─── Material shown ───

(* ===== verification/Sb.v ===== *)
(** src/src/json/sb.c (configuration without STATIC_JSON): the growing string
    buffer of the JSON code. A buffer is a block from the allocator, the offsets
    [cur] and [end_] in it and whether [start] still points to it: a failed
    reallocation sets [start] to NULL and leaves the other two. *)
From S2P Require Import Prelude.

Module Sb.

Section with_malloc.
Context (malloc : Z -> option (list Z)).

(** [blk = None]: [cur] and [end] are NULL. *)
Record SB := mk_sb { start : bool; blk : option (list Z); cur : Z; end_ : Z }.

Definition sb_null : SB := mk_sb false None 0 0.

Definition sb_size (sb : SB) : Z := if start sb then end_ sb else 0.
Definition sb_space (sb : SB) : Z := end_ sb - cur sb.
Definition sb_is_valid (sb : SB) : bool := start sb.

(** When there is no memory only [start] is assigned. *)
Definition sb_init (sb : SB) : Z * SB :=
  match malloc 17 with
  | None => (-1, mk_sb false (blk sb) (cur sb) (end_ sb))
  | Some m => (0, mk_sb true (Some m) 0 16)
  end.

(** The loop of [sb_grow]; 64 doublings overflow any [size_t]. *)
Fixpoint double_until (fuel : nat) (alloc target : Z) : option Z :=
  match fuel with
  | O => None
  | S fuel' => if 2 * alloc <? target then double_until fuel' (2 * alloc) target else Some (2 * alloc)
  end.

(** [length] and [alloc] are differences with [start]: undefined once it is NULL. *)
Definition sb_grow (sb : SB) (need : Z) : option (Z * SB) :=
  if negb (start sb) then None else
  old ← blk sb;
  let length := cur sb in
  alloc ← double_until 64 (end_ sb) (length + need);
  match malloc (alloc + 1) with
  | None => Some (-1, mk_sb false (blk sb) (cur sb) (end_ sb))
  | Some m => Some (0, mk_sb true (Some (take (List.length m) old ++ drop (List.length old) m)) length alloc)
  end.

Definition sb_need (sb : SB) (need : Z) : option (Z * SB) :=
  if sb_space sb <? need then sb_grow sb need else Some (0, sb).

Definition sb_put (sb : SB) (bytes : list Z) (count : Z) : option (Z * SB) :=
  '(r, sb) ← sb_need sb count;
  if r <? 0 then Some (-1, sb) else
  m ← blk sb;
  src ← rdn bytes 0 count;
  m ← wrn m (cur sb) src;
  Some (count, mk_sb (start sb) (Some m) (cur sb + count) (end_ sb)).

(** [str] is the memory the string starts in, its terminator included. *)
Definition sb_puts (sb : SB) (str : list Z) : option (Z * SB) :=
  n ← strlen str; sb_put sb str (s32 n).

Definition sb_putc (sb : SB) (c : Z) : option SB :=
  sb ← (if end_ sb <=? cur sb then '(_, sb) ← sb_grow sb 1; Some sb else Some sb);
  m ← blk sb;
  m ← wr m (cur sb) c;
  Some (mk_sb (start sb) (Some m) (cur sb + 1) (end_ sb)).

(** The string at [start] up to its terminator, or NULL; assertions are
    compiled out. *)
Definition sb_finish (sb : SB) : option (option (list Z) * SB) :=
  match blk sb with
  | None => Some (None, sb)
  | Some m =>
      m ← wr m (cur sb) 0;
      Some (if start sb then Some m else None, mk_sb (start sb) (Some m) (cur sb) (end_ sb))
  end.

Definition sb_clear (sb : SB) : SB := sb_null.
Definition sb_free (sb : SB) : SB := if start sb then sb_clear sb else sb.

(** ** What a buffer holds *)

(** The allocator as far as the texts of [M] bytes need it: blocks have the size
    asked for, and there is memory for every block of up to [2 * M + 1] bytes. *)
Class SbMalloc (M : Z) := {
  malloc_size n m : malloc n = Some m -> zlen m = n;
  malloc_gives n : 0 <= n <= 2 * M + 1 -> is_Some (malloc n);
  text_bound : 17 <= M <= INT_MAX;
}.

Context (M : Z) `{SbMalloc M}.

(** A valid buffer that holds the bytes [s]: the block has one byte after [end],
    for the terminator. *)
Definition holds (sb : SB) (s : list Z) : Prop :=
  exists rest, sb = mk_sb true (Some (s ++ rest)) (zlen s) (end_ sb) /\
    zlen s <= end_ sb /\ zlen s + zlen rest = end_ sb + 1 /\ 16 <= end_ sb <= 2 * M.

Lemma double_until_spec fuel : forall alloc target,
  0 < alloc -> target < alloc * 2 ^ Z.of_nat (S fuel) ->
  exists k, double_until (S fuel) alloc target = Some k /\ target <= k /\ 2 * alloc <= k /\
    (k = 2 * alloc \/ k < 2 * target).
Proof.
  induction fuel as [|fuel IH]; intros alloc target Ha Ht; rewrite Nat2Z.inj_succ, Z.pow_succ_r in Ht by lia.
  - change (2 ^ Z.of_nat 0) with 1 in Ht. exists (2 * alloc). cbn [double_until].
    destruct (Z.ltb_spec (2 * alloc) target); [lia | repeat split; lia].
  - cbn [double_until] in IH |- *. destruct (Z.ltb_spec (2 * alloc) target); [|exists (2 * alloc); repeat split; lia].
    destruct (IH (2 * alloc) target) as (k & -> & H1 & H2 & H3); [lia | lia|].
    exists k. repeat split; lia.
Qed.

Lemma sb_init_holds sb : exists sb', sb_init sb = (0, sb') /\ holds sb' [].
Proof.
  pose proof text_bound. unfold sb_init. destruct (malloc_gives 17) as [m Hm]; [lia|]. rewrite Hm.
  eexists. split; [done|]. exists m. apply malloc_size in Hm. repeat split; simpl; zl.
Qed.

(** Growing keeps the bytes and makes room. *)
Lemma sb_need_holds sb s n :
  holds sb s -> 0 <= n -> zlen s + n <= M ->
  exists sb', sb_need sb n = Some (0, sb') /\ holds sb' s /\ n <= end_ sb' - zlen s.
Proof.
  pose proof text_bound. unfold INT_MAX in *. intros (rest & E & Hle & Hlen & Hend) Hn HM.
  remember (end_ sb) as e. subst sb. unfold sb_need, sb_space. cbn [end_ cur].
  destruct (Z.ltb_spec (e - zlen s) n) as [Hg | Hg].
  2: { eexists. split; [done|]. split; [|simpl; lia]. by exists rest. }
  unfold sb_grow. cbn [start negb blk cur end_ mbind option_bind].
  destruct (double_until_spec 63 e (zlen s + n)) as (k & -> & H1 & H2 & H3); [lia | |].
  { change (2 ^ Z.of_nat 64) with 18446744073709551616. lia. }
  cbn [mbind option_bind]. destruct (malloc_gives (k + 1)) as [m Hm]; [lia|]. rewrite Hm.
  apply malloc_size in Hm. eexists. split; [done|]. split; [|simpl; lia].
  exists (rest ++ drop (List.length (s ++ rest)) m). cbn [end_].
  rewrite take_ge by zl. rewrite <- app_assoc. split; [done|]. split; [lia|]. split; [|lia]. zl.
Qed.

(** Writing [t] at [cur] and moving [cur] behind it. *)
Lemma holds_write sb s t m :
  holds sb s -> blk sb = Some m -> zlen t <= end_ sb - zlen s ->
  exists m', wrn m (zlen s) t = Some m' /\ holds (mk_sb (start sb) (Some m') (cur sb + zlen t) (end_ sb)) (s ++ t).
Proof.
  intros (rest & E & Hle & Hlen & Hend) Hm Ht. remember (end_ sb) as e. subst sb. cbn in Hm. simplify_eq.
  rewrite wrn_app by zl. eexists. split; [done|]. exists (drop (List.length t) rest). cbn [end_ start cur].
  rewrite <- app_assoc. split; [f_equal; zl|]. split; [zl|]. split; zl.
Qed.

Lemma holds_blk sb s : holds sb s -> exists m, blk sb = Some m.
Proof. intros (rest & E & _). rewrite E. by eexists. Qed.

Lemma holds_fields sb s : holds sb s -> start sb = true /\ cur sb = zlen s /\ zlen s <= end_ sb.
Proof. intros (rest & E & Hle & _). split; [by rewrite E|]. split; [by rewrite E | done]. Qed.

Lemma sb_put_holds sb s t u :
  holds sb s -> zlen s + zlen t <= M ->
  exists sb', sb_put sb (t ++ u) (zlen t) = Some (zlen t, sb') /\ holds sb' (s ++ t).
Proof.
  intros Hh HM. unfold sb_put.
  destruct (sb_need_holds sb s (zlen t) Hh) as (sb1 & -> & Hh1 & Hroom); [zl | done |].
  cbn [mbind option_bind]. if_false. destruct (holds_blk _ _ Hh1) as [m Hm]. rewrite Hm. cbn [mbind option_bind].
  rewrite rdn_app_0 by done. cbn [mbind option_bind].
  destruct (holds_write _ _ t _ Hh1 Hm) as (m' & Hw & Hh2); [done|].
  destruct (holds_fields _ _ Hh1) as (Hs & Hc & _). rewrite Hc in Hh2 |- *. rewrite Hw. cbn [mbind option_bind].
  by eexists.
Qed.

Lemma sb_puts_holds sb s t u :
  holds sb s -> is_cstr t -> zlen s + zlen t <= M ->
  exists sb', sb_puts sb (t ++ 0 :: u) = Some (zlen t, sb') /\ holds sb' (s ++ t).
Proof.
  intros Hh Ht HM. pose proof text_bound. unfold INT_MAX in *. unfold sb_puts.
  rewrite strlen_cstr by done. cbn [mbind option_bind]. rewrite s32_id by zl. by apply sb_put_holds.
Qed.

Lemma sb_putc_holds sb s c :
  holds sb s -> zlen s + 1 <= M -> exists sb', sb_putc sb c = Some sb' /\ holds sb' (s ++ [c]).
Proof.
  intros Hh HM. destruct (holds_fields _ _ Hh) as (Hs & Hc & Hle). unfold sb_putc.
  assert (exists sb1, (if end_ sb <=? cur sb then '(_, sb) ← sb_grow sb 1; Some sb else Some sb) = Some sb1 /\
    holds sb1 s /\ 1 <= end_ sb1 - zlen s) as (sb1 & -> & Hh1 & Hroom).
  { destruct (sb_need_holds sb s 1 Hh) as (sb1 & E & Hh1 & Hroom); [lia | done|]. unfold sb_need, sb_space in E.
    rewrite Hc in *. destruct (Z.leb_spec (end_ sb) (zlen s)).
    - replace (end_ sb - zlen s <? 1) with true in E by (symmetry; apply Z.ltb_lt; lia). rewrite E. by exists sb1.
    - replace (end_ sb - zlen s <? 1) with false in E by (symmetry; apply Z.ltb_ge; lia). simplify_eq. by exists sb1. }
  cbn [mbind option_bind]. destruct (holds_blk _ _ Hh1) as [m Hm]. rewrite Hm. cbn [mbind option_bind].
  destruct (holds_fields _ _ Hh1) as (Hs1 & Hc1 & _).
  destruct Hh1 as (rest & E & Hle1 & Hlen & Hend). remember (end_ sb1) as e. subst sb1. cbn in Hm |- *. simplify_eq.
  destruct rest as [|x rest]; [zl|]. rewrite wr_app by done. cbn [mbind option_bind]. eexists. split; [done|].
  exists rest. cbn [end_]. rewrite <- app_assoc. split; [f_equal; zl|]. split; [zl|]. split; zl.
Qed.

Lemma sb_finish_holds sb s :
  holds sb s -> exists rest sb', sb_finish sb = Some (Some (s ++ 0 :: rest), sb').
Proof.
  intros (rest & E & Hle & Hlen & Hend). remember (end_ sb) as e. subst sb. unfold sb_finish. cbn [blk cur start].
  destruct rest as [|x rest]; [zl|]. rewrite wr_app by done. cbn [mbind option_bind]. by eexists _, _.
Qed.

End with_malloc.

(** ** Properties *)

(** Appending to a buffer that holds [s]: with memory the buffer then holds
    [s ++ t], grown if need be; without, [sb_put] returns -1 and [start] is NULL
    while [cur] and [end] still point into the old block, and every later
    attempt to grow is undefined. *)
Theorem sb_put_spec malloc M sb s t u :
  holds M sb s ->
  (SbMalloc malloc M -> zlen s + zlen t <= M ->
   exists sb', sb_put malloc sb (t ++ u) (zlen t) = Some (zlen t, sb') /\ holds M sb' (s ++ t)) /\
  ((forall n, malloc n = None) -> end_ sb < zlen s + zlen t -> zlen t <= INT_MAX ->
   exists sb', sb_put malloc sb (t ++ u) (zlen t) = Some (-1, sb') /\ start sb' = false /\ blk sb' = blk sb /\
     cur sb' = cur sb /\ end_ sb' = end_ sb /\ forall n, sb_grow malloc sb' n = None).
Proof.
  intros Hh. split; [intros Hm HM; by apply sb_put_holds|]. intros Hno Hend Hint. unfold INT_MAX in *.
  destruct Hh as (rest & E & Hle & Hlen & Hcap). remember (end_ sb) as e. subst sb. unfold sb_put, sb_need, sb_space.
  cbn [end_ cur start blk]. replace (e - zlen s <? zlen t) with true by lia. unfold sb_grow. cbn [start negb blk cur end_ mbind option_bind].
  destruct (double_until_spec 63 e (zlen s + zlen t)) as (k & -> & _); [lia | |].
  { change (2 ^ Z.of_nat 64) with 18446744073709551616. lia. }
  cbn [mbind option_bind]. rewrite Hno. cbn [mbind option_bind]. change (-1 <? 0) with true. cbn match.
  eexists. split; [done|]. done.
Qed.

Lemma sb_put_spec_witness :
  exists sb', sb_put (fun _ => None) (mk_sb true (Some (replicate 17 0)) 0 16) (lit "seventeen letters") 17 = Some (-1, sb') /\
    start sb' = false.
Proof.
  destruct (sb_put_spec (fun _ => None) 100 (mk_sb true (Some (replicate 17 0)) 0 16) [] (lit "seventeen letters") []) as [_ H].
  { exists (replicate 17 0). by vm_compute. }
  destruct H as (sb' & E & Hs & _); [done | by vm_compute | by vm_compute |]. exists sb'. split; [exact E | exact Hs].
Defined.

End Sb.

───

## Task details
In the listing above, please copy exactly the lines from the first through the one that contains "[cur] and [end_]", and no others.

## Written response
(* ===== verification/Sb.v ===== *)
(** src/src/json/sb.c (configuration without STATIC_JSON): the growing string
    buffer of the JSON code. A buffer is a block from the allocator, the offsets
    [cur] and [end_] in it and whether [start] still points to it: a failed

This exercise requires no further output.